What is Process Data?
Process data is things like temperature, vibration, speed, current draw, flow rates, basically anything that can be pulled from a machine to tell how it’s running. Process data can be collected and compiled into manufacturing software, giving the manufacturer the ability to do a number of things like:
- Receive alerts
- Determine the root cause of a problem
- Check and monitor quality
- Alert maintenance of a problem.
1. Receive Alerts
Within Mingo, you can set upper and lower control limits on the data using control charts. If what you’re measuring gets close to the upper or lower limits, you can immediately notify someone about the problem. This is a very common scenario with our customers.
Think about the temperature of a machine. If it gets too hot or too cold, the product could be ruined and needs to be scrapped, thus increasing your scrap rate. This is a situation everyone wants to avoid. Using pre-set limits, if that temperature rises too high, an alert will be sent to the person who monitors that particular machine. They’re now able to control the temperature before it ruins the product.
2. Track Changes
With Mingo, there are pre-set settings, often determined and set by the administrator of the system. If someone is changing settings they’re not supposed to, you can track that and set alerts via the Mingo manufacturing app to notify you. Then, you’re able to stop any unwanted changes from occurring in the future and fix the ones that have been modified.
3. Determine the Root Cause of a Problem
Let’s say you produce bottles on a blow molding machine, and you find out right before they ship out that there’s a major problem. The bottles leak.
You can track those bottles back to the machine they were made on, look at the settings during production, analyze the different parameters, and correlate what caused the problem during production.
It gives you a very clear picture of how things were different than normal and why those bottles were bad. If you know that, you can take corrective action to ensure it doesn’t happen in the future.
4. Conduct Quality Checks
We have a customer that makes bottles, blow-molded bottles (just like in the example above). They continually conduct leak checks to make sure the bottle they’re shipping out to customers is of good quality. These various automated checks have to happen as soon as the bottle is produced to ensure it’s good quality and if it’s not, the bottle doesn’t make it any further in the process.
The machines don’t initially tell the manufacturer if a bottle is “pass or fail” which is why the data is fed into the Mingo software. The machines send the raw data to Mingo where it’s categorized using reason codes. If it is a “fail”, the data is translated into Mingo and alerts the manufacturer. The same applies to “pass”. All of this is done automatically.

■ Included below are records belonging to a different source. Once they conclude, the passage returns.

(** Full pages, then a short or empty one. *)
Lemma aggregate_to_the_last_page fulls last st :
  Forall (full limit) fulls ->
  Z.of_nat (length last) < limit ->
  served Features get limit 0 (fulls ++ [last]) ->
  Z.of_nat (length fulls) * limit < max_offset ->
  exists e, termination_of e = DONE /\
    run_from st =
    Some (Run (fold_pages (fulls ++ match last with [] => [] | _ => [last] end) st)
            (offsets limit (S (length fulls))) e).
Proof.
  intros Hfull Hshort Hserved Hlt.
  apply served_app in Hserved as [Hs [Hget _]]. rewrite Z.add_0_l in Hget.
  pose proof Hlt as Hlt'. apply Z.ltb_lt in Hlt'.
  destruct last as [|f last].
  - exists EmptyPage. split; [reflexivity|]. rewrite app_nil_r.
    apply (aggregate_after_full_pages fulls st _ Hfull Hs Hlt).
    rewrite offsets_snoc. simpl paginate. rewrite Hlt', Hget. reflexivity.
  - exists ShortPage. split; [reflexivity|].
    apply (aggregate_after_full_pages fulls st _ Hfull Hs Hlt).
    rewrite offsets_snoc. simpl paginate. rewrite Hlt', Hget.
    apply Z.ltb_lt in Hshort. rewrite Hshort, fold_left_app. reflexivity.
Qed.


End Runs.

(** ** The page loop of precipitation.py *)

Lemma precipitation_pages pages : forall st,
  fold_left (fun s p => Precipitation.process_features p s) pages st =
  Precipitation.process_features (concat pages) st.
Proof.
  induction pages as [|p pages IH]; intros st; [reflexivity|].
  simpl. rewrite IH. unfold Precipitation.process_features.
  rewrite fold_left_app. reflexivity.
Qed.

Lemma offsets_length limit n : length (offsets limit n) = n.
Proof. unfold offsets. rewrite length_fmap. apply length_seq. Qed.

Lemma full_page_is_full : full 300000 full_page.
Proof.
  unfold full, full_page. rewrite repeat_length. apply Z2Nat.id. lia.
Qed.

Lemma five_pages_served :
  served Features five_pages 300000 0 (replicate 4 full_page ++ [[observation "06154" 0]]).
Proof. repeat split. Qed.

Lemma wind_pages p pages : forall st,
  fold_left (fun s page => Wind.process_features p page s) pages st =
  Wind.process_features p (concat pages) st.
Proof.
  induction pages as [|page pages IH]; intros st; [reflexivity|].
  simpl. rewrite IH. unfold Wind.process_features.
  rewrite fold_left_app. reflexivity.
Qed.

Lemma pages_with_last {A : Type} (fulls : list (list A)) (last : list A) :
  concat (fulls ++ match last with [] => [] | _ => [last] end) =
  concat (fulls ++ [last]).
Proof.
  rewrite !concat_app. f_equal. destruct last; reflexivity.
Qed.

(** The loop of precipitation.py on pages that end below the ceiling. *)
Lemma precipitation_short_page limit max_offset get fulls last :
  0 < limit ->
  Forall (full limit) fulls ->
  Z.of_nat (length last) < limit ->
  served Features get limit 0 (fulls ++ [last]) ->
  Z.of_nat (length fulls) * limit < max_offset ->
  exists r,
    aggregate Precipitation.process_features limit max_offset get ∅ = Some r /\
    store r = Precipitation.process_features (concat (fulls ++ [last])) ∅ /\
    requests r = offsets limit (S (length fulls)) /\
    termination_of (left_by r) = DONE.
Proof.
  intros Hpos Hfull Hshort Hserved Hlt.
  destruct (aggregate_to_the_last_page Precipitation.process_features limit
              max_offset get Hpos fulls last ∅ Hfull Hshort Hserved Hlt)
    as (e & He & Hrun).
  eexists. split; [exact Hrun|]. simpl.
  rewrite precipitation_pages, pages_with_last. auto.
Qed.

(** The loop of [fetch_month_data] on pages that end with a short one. *)
Lemma heating_short_page {R : Type} limit (get : Z -> Heating.response R)
    fulls last fuel :
  0 < limit ->
  Forall (full limit) fulls ->
  Z.of_nat (length last) < limit ->
  served Heating.Records get limit 0 (fulls ++ [last]) ->
  (length fulls < fuel)%nat ->
  exists r,
    Heating.fetch_loop limit get fuel 0 [] [] = Some r /\
    store r = concat (fulls ++ [last]) /\
    requests r = offsets limit (S (length fulls)) /\
    termination_of (left_by r) = DONE.
Proof.
  intros Hpos Hfull Hshort Hserved Hfuel.
  apply served_app in Hserved as [Hs [Hget _]]. rewrite Z.add_0_l in Hget.
  replace fuel with (length fulls + S (fuel - S (length fulls)))%nat by lia.
  rewrite (fetch_loop_full_pages limit get Hpos fulls _ 0 [] [] Hfull Hs).
  destruct (fetch_loop_last_page limit get (fuel - S (length fulls))
              (0 + Z.of_nat (length fulls) * limit) ([] ++ concat fulls)
              ([] ++ ((fun i : nat => 0 + Z.of_nat i * limit) <$> seq 0 (length fulls)))
              last Hget Hshort) as (e & He & Hrun).
  eexists. split; [exact Hrun|]. simpl.
  rewrite concat_app. simpl. rewrite app_nil_r.
  rewrite offsets_from_zero, offsets_snoc. auto.
Qed.

(** The scenario of the specification, for a page size of 2. *)
Lemma precipitation_two_pages max_offset :
  2 < max_offset ->
  aggregate Precipitation.process_features 2 max_offset two_pages ∅ =
  Some (Run
    {[ "stationA" := Precipitation.Info (Some "stationA") None None 2 None None
                       (Some 5) (Some 9) 14;
       "stationB" := Precipitation.Info (Some "stationB") None None 1 None None
                       (Some 2) (Some 2) 2 ]}
    [0; 2] ShortPage).
Proof.
  intros Hlt. unfold aggregate.
  apply paginate_more_fuel with (n := 2%nat); [|lia].
  assert ((0 <? max_offset) = true) as H0 by (apply Z.ltb_lt; lia).
  assert ((2 <? max_offset) = true) as H2 by (apply Z.ltb_lt; lia).
  cbn [paginate]. rewrite H0. change (two_pages 0) with (Features page_1).
  cbn [page_1 length].
  change (Z.of_nat 2 <? 2) with false. change (0 + 2) with 2. cbn iota.
  rewrite H2. change (two_pages 2) with (Features page_2).
  cbn [page_2 length].
  change (Z.of_nat 1 <? 2) with true. cbn iota.
  vm_compute. reflexivity.
Qed.
(** An insert keeps the canonical shape, and a Full node stays one. *)
Lemma _insert_shaped fuel :
  ∀ b n key pos s v d n',
    wf_at b n → path_at b s → drop pos key = s → pos ≤ length key →
    length s < fuel →
    canonical n →
    _insert decodeNode fuel t n key pos (ValueNode v) = Ret (d, n') →
    b = false →
    shaped n' ∧ (∀ l fl, n = FullNode l fl → ∃ l' fl', n' = FullNode l' fl').
Proof.
  induction fuel as [|fuel IH];
    intros b n key pos s v d n' Hwf Hpath Hs Hpos Hfuel Hcan H ->; [lia|].
  assert (Hlen : length key - pos = length s) by (by rewrite <- Hs, length_drop).
  cbn in Hwf, Hpath.
  cbn [_insert] in H. rewrite assert_true in H by done. cbn in H. rewrite Hlen in H.
  rewrite bool_decide_false in H
    by (destruct s; [by apply key_path_nonempty in Hpath | done]).
  destruct n as [|data|k c fl|l fl|data].
  - (* Null *)
    injection H as <- <-. split; [|done]. unfold shortNode, common.slice_from.
    rewrite Hs. constructor. by apply key_path_nonempty.
  - by apply wf_not_hash in Hwf.
  - (* Short *)
    destruct Hcan as [|Hshaped]; [done|].
    destruct (shaped_child k c fl Hwf Hshaped) as [Hcnull Hcfull].
    split; [|done].
    unfold common.prefixLen in H. rewrite Hs in H.
    destruct (common_len_spec s k) as (p & s2 & k2 & Hsp & Hkp & Hml & Hdiff).
    revert Hs; subst s; intros Hs.
    rewrite Hml in H.
    destruct (decide (length p = length k)) as [Hfull|Hfull].
    + (* the key runs through the node's key *)
      rewrite bool_decide_true in H by done.
      assert (k2 = []) as ->.
      { subst k. rewrite length_app in Hfull. destruct k2; [done|cbn in Hfull; lia]. }
      rewrite app_nil_r in Hkp. subst p.
      destruct (short_child decodeNode t k c fl s2 Hwf Hpath) as (b' & Hc & Hr & Hk & _).
      destruct (drop_app_inv key pos k s2 Hpos Hs) as [Hdrop Hle].
      assert (Hfuel' : length s2 < fuel).
      { rewrite length_app in Hfuel. destruct k; [done|]. cbn in Hfuel. lia. }
      destruct (_insert decodeNode fuel t c key (pos + length k) (ValueNode v))
        as [[d0 nn]| |] eqn:Hins; cbn in H; try discriminate.
      destruct d0; cbn in H; injection H as <- <-; [|done].
      apply shaped_short; [done|]. destruct b'; cbn in Hc.
      * destruct (_insert_spec decodeNode t no_db fuel true c key (pos + length k) s2 v)
          as (d1 & n1 & Hins1 & _ & Hval & _); [done..|].
        rewrite Hins in Hins1. injection Hins1 as <- <-. left. eauto.
      * destruct (Hcfull Hc) as (l & fl' & -> & Hcs).
        destruct (IH false _ key (pos + length k) s2 v true nn Hc Hr Hdrop Hle Hfuel')
          as [Hnn Hnnfull]; [by right|done|done|].
        destruct (Hnnfull l fl' eq_refl) as (l' & fl'' & ->). right. eauto.
    + (* the key leaves the node's key: split *)
      rewrite bool_decide_false in H by done.
      destruct k2 as [|y k2].
      { rewrite app_nil_r in Hkp. by subst. }
      subst k.
      destruct (tail_child decodeNode t p y k2 c fl Hwf) as (Hy & Hn1 & _ & Hp & Hinner).
      destruct s2 as [|x s2].
      { rewrite app_nil_r in Hpath. destruct Hpath as (body & -> & _).
        rewrite <- app_assoc in Hwf. cbn in Hwf.
        destruct (tail_child decodeNode t body 16 (y :: k2) c fl Hwf)
          as (_ & _ & _ & _ & Hlt).
        specialize (Hlt ltac:(done)). lia. }
      apply key_path_app in Hpath; [|done].
      pose proof (split_child_shaped p y k2 c fl Hwf Hshaped) as Hslot1.
      pose proof (split_value_shaped x s2 v Hpath) as Hslot2.
      apply path_at_child in Hpath as [Hx _].
      destruct (drop_app_inv (p ++ y :: k2) 0 p (y :: k2) (Nat.le_0_l _) eq_refl)
        as [Hd1 _]; cbn [Nat.add] in Hd1.
      destruct (drop_cons_inv _ _ _ _ Hd1) as (Hky & Hkdrop & Hklt & Hklen).
      destruct (drop_app_inv key pos p _ Hpos Hs) as [Hd2 _].
      destruct (drop_cons_inv _ _ _ _ Hd2) as (Hkx & Hsdrop & Hslt & Hslen).
      destruct fuel as [|fuel']; [rewrite length_app in Hfuel; cbn in Hfuel; lia|].
      rewrite !_insert_NIL in H by lia. cbn in H.
      rewrite Hky, Hkx, Hkdrop, Hsdrop in H. cbn in H.
      replace (length (p ++ y :: k2) - (length p + 1)) with (length k2) in H by lia.
      replace (length key - (pos + length p + 1)) with (length s2) in H by lia.
      cbn zeta in Hslot1, Hslot2.
      pose proof (branch_shaped x y _ _ (flags t) Hdiff Hx Hy Hslot1 Hslot2) as Hbranch.
      unfold common.slice in H.
      replace (pos + length p - pos) with (length p) in H by lia.
      rewrite Hs, take_app_length in H.
      destruct (decide (length p = 0)) as [Hp0|Hp0].
      * rewrite bool_decide_true in H by done. injection H as <- <-.
        exact Hbranch.
      * rewrite bool_decide_false in H by done. injection H as <- <-.
        apply shaped_ext; [by intros ->|exact Hbranch].
  - (* Full *)
    destruct Hcan as [|Hshaped]; [done|].
    destruct s as [|x s']; [by apply key_path_nonempty in Hpath|].
    destruct (drop_cons_inv _ _ _ _ Hs) as (Hx & Hdrop & Hlt & Hlen').
    pose proof Hwf as [Hl Hslots]%wf_full_inv.
    apply path_at_child in Hpath as [Hx16 Hpath'].
    destruct (Hslots x Hx16) as (c & Hc & Hcwf).
    rewrite Hx in H. cbn in H. rewrite Hc in H. cbn in H.
    destruct (_insert decodeNode fuel t c key (pos + 1) (ValueNode v))
      as [[d0 nn]| |] eqn:Hins; cbn in H; try discriminate.
    destruct d0; cbn in H; injection H as <- <-; [|eauto].
    split; [|eauto].
    inversion_clear Hshaped as [| |? ? _ Hseveral Hinner Hlast].
    assert (Hnn : (x = 16 → isValue nn = true) ∧ (x < 16 → shaped nn)).
    { split.
      - intros ->. cbn in Hcwf, Hpath'.
        destruct (_insert_spec decodeNode t no_db fuel true c key (pos + 1) s' v Hcwf Hpath')
          as (d1 & n1 & Hins1 & _ & Hval & _); [done|lia|cbn in Hfuel; lia|].
        rewrite Hins in Hins1. injection Hins1 as <- <-. by rewrite Hval.
      - intros Hx'. rewrite bool_decide_false in Hcwf, Hpath' by lia.
        destruct (IH false c key (pos + 1) s' v true nn Hcwf Hpath')
          as [Hnn _]; [done|lia|cbn in Hfuel; lia| |done|done|done].
        destruct (isNull c) eqn:Hcn; [apply isNull_true in Hcn as ->; by left|].
        right. apply (Hinner x); [lia|done|by intros ->]. }
    destruct Hnn as [Hnnv Hnns].
    constructor.
    + by rewrite length_insert.
    + apply several_occupants_insert; [done|].
      destruct (decide (x = 16)) as [Hx'|Hx'].
      * specialize (Hnnv Hx'). by destruct nn.
      * apply shaped_not_null, Hnns. lia.
    + intros i c0 Hi Hc0 Hc0n.
      apply list_lookup_insert_Some in Hc0 as [(-> & -> & _)|[Hix Hc0]]; [auto|].
      by apply (Hinner i).
    + intros c0 Hc0.
      apply list_lookup_insert_Some in Hc0 as [(Hx' & -> & _)|[Hix Hc0]];
        [right; by apply Hnnv|by apply Hlast].
  - by apply wf_not_value in Hwf.
Qed.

Mingo gives the manufacturer the ability to look at that data on the leak test and know if it’s outside of the upper or lower control limits. So, you can automatically track good and bad parts based on that process data coming out of the PLCs in the machines.
Process Data Can Come From a PLC or Sensor
The thing that’s cool about process data is that it doesn’t have to come out of a PLC which opens so many more doors to accessibility and visibility. The data can come from other sensors.
You could have Banner temperature and humidity sensors, temperature and vibration sensors, basically any kind of sensor attached to a piece of machinery in the plant, and you can pull that data, too.
A great example of this in action is understanding how humidity and temperature really affect different processes based on what people are making. So, if you’re manufacturing products with rubber or plastics, temperature and humidity make a huge difference. These are two data points crucial to measure during production. Based on the ambient temperature and humidity in the plant, you have to change the settings on the machine to make sure your product is a quality product.
Let’s say, for example, you’re a manufacturer who produces rubber gaskets and seals in Dallas, Texas. The humidity and temperature in Dallas is going to be higher than in other parts of the country. If it was 100 degrees and 80% humidity, you’d need to change the settings on your machines to compensate for the higher temperature and humidity levels.
If the machines weren’t modified because of the conditions, and a bad product was made, you could go back and look at the settings to determine why it was a bad quality product. Using process data, you can conduct root cause analysis to find why the problem occurred.
In fact, we have customers who make rubber gaskets and seals, bottles, and coolers, all products with plastics and rubber so temperature and humidity monitoring is critical to their production. All of these customers have sensors in the plant that’s giving them the temperature and humidity information so they can look at it at any time and know if they have to change the settings on the machines. It’s a real life-saver.
At the end of the day, you can take all of these bits and pieces of process data that come out of a PLC or sensor, and turn it into meaningful information through our software, giving you the detailed context you need to make decisions and solve problems.
Using Process Data in Preventive Maintenance
Another use case for process data is preventive maintenance. We have a customer that measures the vibration and temperature of motors in their machines and monitors the coolant levels of the machines. When the vibration or temperature is too high or low, or the coolant levels get too low, an alert is sent to the maintenance team.
Another customer measures pressure on a machine so you can see when any of the pre-set parameters goes below a certain limit, an alert to the maintenance team is sent either via phone, email, or work order is created in the CMMS system.
The use cases of process data are vast, and it’s incredibly beneficial for manufacturers to monitor, especially if things like temperature and humidity make a big impact on the health of production.